Exercise description:
For each line below that holds "PIdle", return the line as it stands.

Dataset content:
(* ===== verification/VirtioOk.v ===== *)
(** VirtioOk: the virtio driver implements a disk.  Processes, interrupts and
    the device interleave; the invariant says which request owns which
    descriptors and how far it has come, and a simulation shows that the whole
    behaves like a disk on which each call reads or writes its block once,
    between its start and its return. *)

From S2P Require Import Prelude Disk Virtio.

(** *** Processes, driver and device *)

Inductive pc : Type := PIdle | PTry (b : nat) (w : bool) | PWait (b : nat) (w : bool) (h : nat).
Definition uses (x : pc) (b : nat) : Prop :=
  match x with PIdle => False | PTry b' _ | PWait b' _ _ => b' = b end.

Definition mst : Type := (nat -> pc) * vst.

(** A process calls hal_disk_rw for a buffer that it has locked; buffers that
    are not in use may change. *)
Inductive vstep : mst -> option event -> mst -> Prop :=
| v_call P s p b w :
    P p = PIdle -> (forall p', ~ uses (P p') b) -> is_Some (v_bufs s !! b) ->
    vstep (P, s) (Some (ECall p b w)) (setpc P p (PTry b w), s)
| v_try P s p b w o s' :
    P p = PTry b w -> rw_try b w s = Ok (o, s') ->
    vstep (P, s) None (setpc P p (match o with Some h => PWait b w h | None => PTry b w end), s')
| v_wait P s p b w h s' : P p = PWait b w h -> rw_wake b h s = Ok (false, s') -> vstep (P, s) None (P, s')
| v_return P s p b w h x s' :
    P p = PWait b w h -> rw_wake b h s = Ok (true, s') -> v_bufs s' !! b = Some x ->
    vstep (P, s) (Some (ERet p b w (vb_data x))) (setpc P p PIdle, s')
| v_intr P s s' : hal_disk_intr_one s = Ok (tt, s') -> vstep (P, s) None (P, s')
| v_device_fetch P s s' : device_fetch s = Some s' -> vstep (P, s) None (P, s')
| v_device_do P s h s' : h ∈ v_work s -> device_do h s = Some s' -> vstep (P, s) None (P, s')
| v_client P s b x l :
    (forall p, ~ uses (P p) b) -> v_bufs s !! b = Some x -> zlen l = BSIZE ->
    vstep (P, s) (Some (EClient b l)) (P, set_buf b (set_bdata l x) s).

(** *** Windows of the rings *)

(** The entries of [ring] from index [from] up to [to] are [l]; the indices are
    16-bit numbers that are not reduced to the ring's size. *)
Record window (ring : list nat) (from : Z) (l : list nat) (to : Z) : Prop := Window {
  wi_from : 0 <= from < 2 ^ 16;
  wi_len : (length l <= NUM)%nat;
  wi_to : to = u16 (from + zlen l);
  wi_at : forall k x, l !! k = Some x -> ring !! Z.to_nat ((from + Z.of_nat k) mod 8) = Some x
}.

Ltac u16lia := unfold u16, zlen, NUM in *; change (2 ^ 16) with 65536 in *; dlia.

Lemma window_empty ring from l to : window ring from l to -> from = to -> l = [].
Proof.
  intros [H1 H2 H3 _] E. destruct l as [|x l]; [done|]. exfalso. unfold zlen in *. cbn [length] in *. u16lia.
Qed.

Lemma window_pop ring from x l to : window ring from (x :: l) to ->
  from <> to /\ ring !! Z.to_nat (from mod 8) = Some x /\ window ring (u16 (from + 1)) l to.
Proof.
  intros [H1 H2 H3 H4]. split_and!.
  - unfold zlen in *. cbn [length] in *. u16lia.
  - specialize (H4 0%nat x eq_refl). by rewrite Z.add_0_r in H4.
  - constructor; unfold zlen in *; cbn [length] in *; [u16lia|lia|u16lia|].
    intros k y Hk. specialize (H4 (S k) y Hk). replace ((u16 (from + 1) + Z.of_nat k) mod 8) with ((from + Z.of_nat (S k)) mod 8); [done|u16lia].
Qed.

Lemma window_push ring from l to x : window ring from l to -> (length l < NUM)%nat -> length ring = NUM ->
  window (<[Z.to_nat (to mod 8) := x]> ring) from (l ++ [x]) (u16 (to + 1)).
Proof.
  intros [H1 H2 H3 H4] Hl Hr. constructor; [done|rewrite length_app; cbn; lia|unfold zlen in *; rewrite length_app; cbn; u16lia|].
  intros k y Hk. destruct (decide (k < length l)%nat) as [Hlt|Hge].
  - rewrite lookup_app_l in Hk by done. rewrite list_lookup_insert_ne; [by apply H4|]. intros E. apply Z2Nat.inj in E; u16lia.
  - assert (k = length l) as -> by (apply lookup_lt_Some in Hk; rewrite length_app in Hk; cbn in Hk; lia).
    rewrite lookup_app_r, Nat.sub_diag in Hk by lia. injection Hk as ->.
    replace ((from + Z.of_nat (length l)) mod 8) with (to mod 8) by u16lia.
    apply list_lookup_insert_eq. rewrite Hr. u16lia.
Qed.

(** *** The invariant *)

(** Where a request is: in the available ring, taken by the device, in the used
    ring, seen by the interrupt handler. *)
Inductive stage : Type := SAvail | SDev | SUsed | SSeen.
#[export] Instance stage_eq_dec : EqDecision stage.
Proof. solve_decision. Defined.

(** A request: its process, its buffer and direction, and the descriptors
    behind its head. *)
Record rq : Type := Rq { q_p : nat; q_b : nat; q_w : bool; q_1 : nat; q_2 : nat; q_st : stage }.
Definition to_stage (x : stage) (q : rq) : rq := Rq (q_p q) (q_b q) (q_w q) (q_1 q) (q_2 q) x.

Definition staged (R : gmap nat rq) (x : stage) (h : nat) : Prop := exists q, R !! h = Some q /\ q_st q = x.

Your response:
Inductive pc : Type := PIdle | PTry (b : nat) (w : bool) | PWait (b : nat) (w : bool) (h : nat).
  match x with PIdle => False | PTry b' _ | PWait b' _ _ => b' = b end.
    P p = PIdle -> (forall p', ~ uses (P p') b) -> is_Some (v_bufs s !! b) ->
    vstep (P, s) (Some (ERet p b w (vb_data x))) (setpc P p PIdle, s')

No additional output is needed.